One thing I always thought was cool about Drew was that he was a writer, not professionally, but in his spare time he would write poems, songs, just stuff on his mind and I just dug it. When I was in high school, I was dating this girl, people always told me that ladies like guys who could make them laugh so in would sit at my typewriter and make up funny stories and send them to her, unfortunately she had a boyfriend so that didn't go so well for me, but she did like the stories. This was a topic of many of the conversations that Drew and I had in the car going from place to place in Washington, he was trying to get me to write again as a creative outlet,(he being in "Big Brother" mode felt that it would do me some good) he had this poem he wrote as a challenge to himself, he tried to tell a woman that he loved her without actually saying the words "I love you". He wouldn't show it to me but he did challenge me to write one myself and of course me being me I thought about it for 5 minutes, came up blank and let it go. Unlike my normal self I kept coming back to it occasionally, and still drawing a blank, let it go until the next time I thought about it. Finally in 2009 (September 16 if you want an exact date) I came back to it and didn't come up blank, I'd like to share it with you.
What to say
How do I tell you of the depths of my feelings for you?
I could say those three little words,
But everyone says them, and a lot of people, only in the heat of the moment, can bring themselves to say them
Not that you don't inspire heat, trust me we're talking volcanoes here (cold showers suck!)
I could write you smarmy poetry
But smarm kind of cheapens the way I feel about you
And ain't nothin' cheap about how I feel about you
I could tell you that you are my life (heart, world, soul-take your pick) and I wouldn't be a liar (but I would be smarmy)
You could be my Goddess and I could be your minion
Except for the fact that I make a lousy minion (yeah, I've tried it)
I could show you, but that would be just physicality and gestures. (Is physicality actually a word?)
My feelings are deeper than physical pleasure can truly make you understand.
People tell me that things like this should be subtle and romantic, I can be subtle (like train wrecks and bulls in china shops) but I don't think I have a single romantic bone in my body.
I guess I'm stuck with those three words.

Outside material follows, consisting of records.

(* ===== verification/Configure.v ===== *)
(** * Setting a trace up (src/trace.cpp, [Trace::configure] and the constructors)

    From the settings to a decoder that has not read anything: the trace file, the
    processes, the printer and the cycle-accurate trace.  What the files contain, what
    the objdump program prints and whether the converters can create their files are
    arguments, and so is what new objects hold in members that nothing is assigned to. *)

From stdpp Require Import strings.
From Stdlib Require Import Ascii.
From Stdlib Require String.
From S2P Require Import Prelude Nexus Slices Source Framing Analytics Messages Counts Decode Memory.
From S2P Require Import NextAddr Perf State Process ItcPrint Cycles NextInstr ObjDump Symbols SrcFiles ElfFile.
From S2P Require Import Disasm CText PropFile Settings Maps NlsStrings.

(** The world outside: the trace file or the server, the file of the cycle-accurate trace,
    the mapping files, what objdump gives for a file, the sections of ELF files, and the
    status of the CTF and performance converters of a program. *)
Record World (Src : Type) := {
  wo_openFile : list ascii -> DQErr + Src;
  wo_connect : list ascii -> DQErr + Src;
  wo_caFile : list ascii -> option (list Z);
  wo_maps : list ascii -> option (list ascii);
  wo_objdump : list ascii -> list ascii -> ElfType -> Z -> Exec;
  wo_elfSection : list ascii -> Z -> Z -> DQErr + list ascii;
  wo_ctfStatus : list ascii -> DQErr;
  wo_perfStatus : list ascii -> DQErr;
}.
Arguments wo_openFile {Src} w.
Arguments wo_connect {Src} w.
Arguments wo_caFile {Src} w.
Arguments wo_maps {Src} w.
Arguments wo_objdump {Src} w.
Arguments wo_elfSection {Src} w.
Arguments wo_ctfStatus {Src} w.
Arguments wo_perfStatus {Src} w.

(** What new objects hold before anything is assigned. *)
Record Garbage := {
  ga_elf : Z * (Shown * SourceInfo);
  ga_msg : list Z;
  ga_ca : CATrace;
  ga_caItem : CATraceQItem;
  ga_itc : Z;
  ga_perf : PerfCore;
  ga_info : InstInfo;
}.

(** ** The trace file *)

(** Whether a name is that of a file: before its colon, if it has one, there is just one
    letter.  Otherwise it is a server and its port. *)
Definition havePath (filename : list ascii) : bool :=
  let i := countWhile (fun c => negb (bool_decide (c = ":"%char))) filename in
  match filename !! i with
  | None => true
  | Some _ => bool_decide (length (List.filter letter (take i filename)) = 1%nat)
  end.

Definition newSliceFileParser {Src} (w : World Src) (g : Garbage) (filename : list ascii) (srcBits : Z)
    : DQErr + SliceParser Src :=
  match (if havePath filename then wo_openFile w filename else wo_connect w filename) with
  | inl e => inl e
  | inr src => inr (newSliceParser srcBits (ga_msg g) src)
  end.

(** ** The state that [configure] leaves *)

(** [1 << srcbits], an [int]. *)
Definition shiftedOne (srcbits : Z) : option Z := if (0 <=? srcbits) && (srcbits <? 32) then Some (i32 (2 ^ srcbits)) else None.

Definition prv_unknown : Z := 255.
Definition KSTART : Z := 0xffffffff80000000.

Definition newCore (bare : bool) : CoreState := {|
  co_currentAddress := 0; co_lastFaddr := 0; co_lastTime := 0; co_state := TRACE_STATE_GETFIRSTSYNCMSG;
  co_prevMsgWasSync := false; co_currentPid := if bare then 0 else -1; co_currentPrv := prv_unknown;
  co_currentProcessIndex := if bare then 0 else -1; co_currentDisassembler := Some O; co_enterISR := isNone |}.
Definition newProcess (p : Built) : Process PerfConverter := {|
  pr_pid := bp_pid p; pr_elfName := bool_decide (is_Some (bp_elfName p)); pr_ctf := false; pr_eventConverter := false;
  pr_perfConverter := None |}.
Definition newInfo : InstInfo := {|
  ii_coreId := 0; ii_pid := 0; ii_prv := 0; ii_CRFlag := isNone; ii_brFlags := BRFLAG_none; ii_address := 0;
  ii_instSize := 0; ii_instruction := 0; ii_timestamp := 0; ii_caFlags := 0; ii_pipeCycles := 0;
  ii_VIStartCycles := 0; ii_VIFinishCycles := 0; ii_depths := None |}.

Section configure.
Context {Src : Type} `{!Qsort} (fuel : nat) (et_controlIndex : Z) (w : World Src) (g : Garbage).

#[local] Abbreviation Dec := (Decoder KMem PerfConverter Src Disassemblers ITCPrint CATrace).
#[local] Abbreviation BM := (M Builder DQErr).

(** [status = rc; return rc;] *)
Definition stops_with {A} (e : DQErr) : BM A := modify (set_tb_status e) ≫= fun _ => throw e.
(** A call that is given up with [DQERR_ERR]. *)
Definition orFail {A} (m : BM A) : BM A := fun b =>
  match m b with Err b _ => Err (set_tb_status DQERR_ERR b) DQERR_ERR | r => r end.

(** ** The parts of the decoder that options add *)

(** [Trace::subSrcPath] *)
Fixpoint subAll (cut root : option (list ascii)) (l : list Disassembler) : BM (list Disassembler) :=
  match l with
  | [] => mret []
  | d :: l =>
      match Disassembler_subSrcPath cut root d with
      | Ok d _ => l ← subAll cut root l; mret (d :: l)
      | Err _ _ => buildFails
      | Undef => undef
      | NoFuel => fun _ => NoFuel
      end
  end.

(** [Trace::setITCPrintOptions]; the strings are those of the first process. *)
Definition setITCPrintOptions (srcbits itcFlags buffSize channel : Z) (elfName : list ascii) (f : ElfFile) : BM (option ITCPrint) :=
  if itcFlags =? 0 then mret None
  else
    match parseNLSStrings (wo_elfSection w elfName) f with
    | Ok _ nls =>
        cores ← lift_opt (shiftedOne srcbits);
        mret (Some (newITCPrint itcFlags cores buffSize channel (Some nls) (ga_itc g)))
    | Err _ e => stops_with e
    | Undef => undef
    | NoFuel => fun _ => NoFuel
    end.

(** [Trace::setCATraceFile] *)
Definition setCATraceFile (name : list ascii) (catype : CATraceType) : BM CATrace :=
  match wo_caFile w name with
  | None => stops_with DQERR_ERR
  | Some content =>
      match newCATrace content catype (ga_caItem g) (ga_ca g) with
      | Ok c _ => if bool_decide (ct_status c = DQERR_OK) then mret c else stops_with (ct_status c)
      | Err _ e => stops_with e
      | Undef => undef
      | NoFuel => fun _ => NoFuel
      end
  end.

(** [Trace::enableCTFConverter] and [Trace::enablePerfConverter], for the process of the first
    core; what [configure] does with their errors is included.  They are told that there are
    [1 << srcbits] cores. *)
Definition processOf (processIndex srcbits : Z) (l : list Built) : BM (nat * list ascii) :=
  if processIndex <? 0 then stops_with DQERR_ERR
  else
    b ← lift_opt (l !! Z.to_nat processIndex);
    match bp_elfName b with
    | Some name => _ ← lift_opt (shiftedOne srcbits); mret (Z.to_nat processIndex, name)
    | None => stops_with DQERR_ERR
    end.
Definition enableCTFConverter (processIndex srcbits : Z) (l : list Built) (ps : list (Process PerfConverter))
    : BM (list (Process PerfConverter)) :=
  '(i, name) ← processOf processIndex srcbits l;
  match wo_ctfStatus w name with
  | DQERR_OK => mret (alter (fun p => {| pr_pid := pr_pid p; pr_elfName := pr_elfName p; pr_ctf := true;
                       pr_eventConverter := pr_eventConverter p; pr_perfConverter := pr_perfConverter p |}) i ps)
  | e => stops_with e
  end.
Definition enablePerfConverter (processIndex srcbits channel marker : Z) (l : list Built) (ps : list (Process PerfConverter))
    : BM (list (Process PerfConverter)) :=
  '(i, name) ← processOf processIndex srcbits l;
  match wo_perfStatus w name with
  | DQERR_OK => mret (alter (set_perfConverter (Some (newPerfConverter (u32 channel) marker (ga_perf g)))) i ps)
  | e => stops_with e
  end.

(** ** [Trace::configure] *)

(** The processes that the settings tell: whether they are those of an operating system. *)
Definition buildProcesses (s : TraceSettings) : BM bool :=
  let objdump := wo_objdump w (default (chars "riscv64-unknown-elf-objdump") (ts_name s odName)) in
  match ts_name s efName, ts_name s mfNameList with
  | Some _, Some _ => buildFails
  | Some name, None => orFail (buildElfProcess fuel objdump (ga_elf g) (Some name)) ≫= fun _ => mret false
  | None, Some names => orFail (buildMFProcesses fuel objdump (wo_maps w) (ga_elf g) (Some names)) ≫= fun _ => mret true
  | None, None => buildFails
  end.

(** The readers and the disassemblers of the processes, which all have both. *)
Definition partsOf (l : list Built) : option (list (ElfFile * Disassembler)) :=
  mapM (fun p => f ← bp_elfReader p; d ← bp_disassembler p; Some (f, d)) l.

(** The state at the end, from what was made for it. *)
Definition assembled (s : TraceSettings) (linux : bool) (pidList : list Z) (bits archSize : Z) (l : list Built)
    (parts : list (ElfFile * Disassembler)) (ds : list Disassembler) (sfp : SliceParser Src) (itc : option ITCPrint)
    (ca : option CATrace) (ps : list (Process PerfConverter)) : Dec :=
  let bare := negb linux in
  let core := if ca then set_state TRACE_STATE_SYNCCATE (newCore bare) else newCore bare in
  let all {A} (x : A) := replicate (Z.to_nat DQR_MAXCORES) x in
  {| de_trace := {|
       tr_walker := {|
         wk_status := DQERR_OK;
         wk_traceType := if decide (ts_tType s = TRACETYPE_unknown) then TRACETYPE_BTM else ts_tType s;
         wk_currentCore := 0; wk_archSize := archSize; wk_counts := newCount;
         wk_mem := {| tm_kMem := if linux then Some (KSTART, newKMem KSTART archSize) else None;
                      tm_readers := (fun p => memoryOf p.1) <$> parts; tm_currentElfReader := all (Some O) |} |};
       tr_cores := all core; tr_processes := ps;
       tr_settings := {|
         se_pidList := pidList; se_eventConvert := ts_bool s eventConversionEnable; se_tsSize := ts_num s tsSize;
         se_bitsPerAddress := bits; se_linuxTrace := linux; se_tolerateErrors := ts_bool s tolerateErrors;
         se_eventFilterMask := if ts_bool s filterControlEvents then Z.shiftl 1 et_controlIndex else 0 |};
       tr_nm := newNexusMessage; tr_readNewTraceMessage := true; tr_tolerantError := false; tr_emitted := [] |};
     de_sfp := Some sfp; de_analytics := newAnalytics; de_instructionInfo := newInfo;
     de_disassembler := {| dd_all := ds; dd_rest := ga_info g |};
     de_itcPrint := itc; de_caTrace := ca; de_syncCount := 0; de_caSyncAddr := 2 ^ 64 - 1;
     de_lastCycle := all 0; de_eCycleCount := all 0; de_out := noOut |}.

(** What follows when the processes are there. *)
Definition configureRest (s : TraceSettings) (sfp : SliceParser Src) (pidList : list Z) (linux : bool) (l : list Built) : BM Dec :=
  parts ← lift_opt (partsOf l);
  '(f, _) ← lift_opt (head parts);
  let ds := (fun p => setPathType (ts_pathType s) p.2) <$> parts in
  let archSize := im_archSize (ef_image f) in
  (if linux then modify (set_tb_archSize archSize) else mret tt) ≫= fun _ =>
  bits ← (if ts_num s numAddrBits =? 0 then lift_opt (ef_bitsPerAddress f) else mret (ts_num s numAddrBits));
  elfName ← lift_opt (p ← head l; bp_elfName p);
  itc ← orFail (setITCPrintOptions (ts_num s srcBits) (ts_num s itcPrintOpts) (ts_num s itcPrintBufferSize)
                  (ts_num s itcPrintChannel) elfName f);
  ca ← (match ts_name s caName, ts_caType s with
        | Some name, CATRACE_NONE => mret None
        | Some name, t => c ← orFail (setCATraceFile name t); mret (Some c)
        | None, _ => mret None
        end);
  let processIndex := if linux then -1 else 0 in
  ps ← (if ts_bool s CTFConversion then enableCTFConverter processIndex (ts_num s srcBits) l (newProcess <$> l)
        else mret (newProcess <$> l));
  ps ← (if ts_bool s itcPerfEnable then
          if (ts_num s itcPrintChannel =? ts_num s itcPerfChannel) && negb (ts_num s itcPrintOpts =? 0) &&
             negb (ts_num s itcPrintOpts =? Settings.ITC_OPT_NLS)
          then buildFails
          else enablePerfConverter processIndex (ts_num s srcBits) (ts_num s itcPerfChannel) (ts_num s itcPerfMarkerValue) l ps
        else mret ps);
  ds ← (match ts_name s cutPath, ts_name s srcRoot with
        | None, None => mret ds
        | cut, root => subAll cut root ds
        end);
  mret (assembled s linux pidList bits archSize l parts ds sfp itc ca ps).

Definition newBuilder (vdsoName : option (list ascii)) (s : TraceSettings) : Builder := {|
  tb_status := DQERR_OK; tb_archSize := Z.max 0 (ts_num s Settings.archSize); tb_vdsoName := vdsoName; tb_processes := None |}.

(** The members that the constructors set are set again here; [vdsoName] is not, and is null
    before. *)
Definition configure (s : TraceSettings) : Res Builder DQErr Dec :=
  (match ts_name s tfName with
   | None => buildFails
   | Some name =>
       match newSliceFileParser w g name (ts_num s srcBits) with
       | inl _ => buildFails
       | inr sfp =>
           match parsePidList (ts_name s pids) with
           | Ok _ pidList =>
               linux ← buildProcesses s;
               b ← get;
               l ← lift_opt (tb_processes b);
               configureRest s sfp pidList linux l
           | Err _ _ => buildFails
           | Undef => undef
           | NoFuel => fun _ => NoFuel
           end
       end
   end) (newBuilder (ts_name s vdsoName) s).

(** ** The constructors *)

(** [Trace::Trace(pf_name)], from a file of properties: the decoder, or the status. *)
Definition newTrace (properties : option FileRead) (n : nat) : Res unit DQErr Dec :=
  match properties with
  | None => Err tt DQERR_ERR
  | Some file =>
      match newPropParser (Some file) with
      | None => Undef
      | Some p =>
          if negb (bool_decide (pr_status p = DQERR_OK)) then Err tt (pr_status p)
          else
            match addSettings n (newTraceSettings, p) with
            | Ok (s, _) _ =>
                match configure s with
                | Ok _ d => Ok tt d
                | Err _ e => Err tt e
                | Undef => Undef
                | NoFuel => NoFuel
                end
            | Err _ e => Err tt e
            | Undef => Undef
            | NoFuel => NoFuel
            end
      end
  end.

(** [Trace::Trace(tf_name,ef_name,...)]; the errors of the settings are left aside. *)
Definition newTraceOf (tf_name ef_name odExe : option (list ascii)) (addrBits dispFlags srcbits fr : Z) : Res unit DQErr Dec :=
  let try m s := match m s with Ok s _ | Err s _ => s | _ => s end in
  let s := try (propertyToObjdumpName odExe) (try (propertyToEFName ef_name) (try (propertyToTFName tf_name) newTraceSettings)) in
  match configure (setNum freq fr (setNum srcBits srcbits (setNum addrDispFlags dispFlags (setNum numAddrBits addrBits s)))) with
  | Ok _ d => Ok tt d
  | Err _ e => Err tt e
  | Undef => Undef
  | NoFuel => NoFuel
  end.
End configure.

(** ** What the caller asks of a trace *)

(** [Trace::getPidMap]: the name of a program without its leading dot, and where its last part
    starts. *)
Definition shortNameIndex (name : list ascii) : nat :=
  match head (reverse (List.filter (fun j => bool_decide (name !! j = Some "/"%char)) (seq 1 (length name)))) with
  | Some j => S j
  | None => match name with "/"%char :: _ => 1%nat | _ => O end
  end.
Definition pidName (en : list ascii) : list ascii :=
  match en with "."%char :: "/"%char :: _ => tail en | _ => en end.
Definition getPidMap (l : list Built) : list (Z * option (list ascii * nat)) :=
  (fun p => (bp_pid p, match bp_elfReader p, bp_elfName p with
                       | Some _, Some en => Some (pidName en, shortNameIndex (pidName en))
                       | _, _ => None
                       end)) <$> l.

Seems to me that's a lot of power for eight letters to carry
You know; to put that look in your eyes and that smile on your face
The ones that set the butterflies in my stomach fluttering, makes my head swim, my heart race
And makes the rest of the world fade into the mist of my feelings for you.
So that was my first attempt at "Andrew's challenge". I wrote various and sundry things off and on for the next eight months then decided to give it another try, this is what I came up with:
Do you feel the same?
Should I say it?
I don't know.
I couldn't take it if you didn't feel the same way.
I haven't felt this way about anyone in a long time.
Should I make the leap?
Expose myself for the whole world to see?
Trust that what I give you will be reciprocated?
Dear Lord woman, what you do to me!
Making sappy ballads run through my head, sweet ones like Van Morrison's "Tupelo Honey" or Cheap Trick's "The Flame", even McCartney's "Baby I'm Amazed".
Are you waiting for me?
Feeling the same sweet agony?
Wondering if I could be the man you need?
Praying that I'm not another little boy; playing around like you're just another toy?
Well darling, just like Muddy, "I spell M-A-N not B-O-Y".
I guess that there's only one way for me to truly know.
That's to be how I spelled, walk up to you and say exactly how I feel. (I love you.)
And that was the second attempt, I think I did ok, but then again I wrote them so I oughta like 'em.
Anyway, thanks for letting me prattle, I needed to write something because I told @mouse I would write a new blog soon, and I don't like making a liar out of myself, especially as she was nice enough to follow me.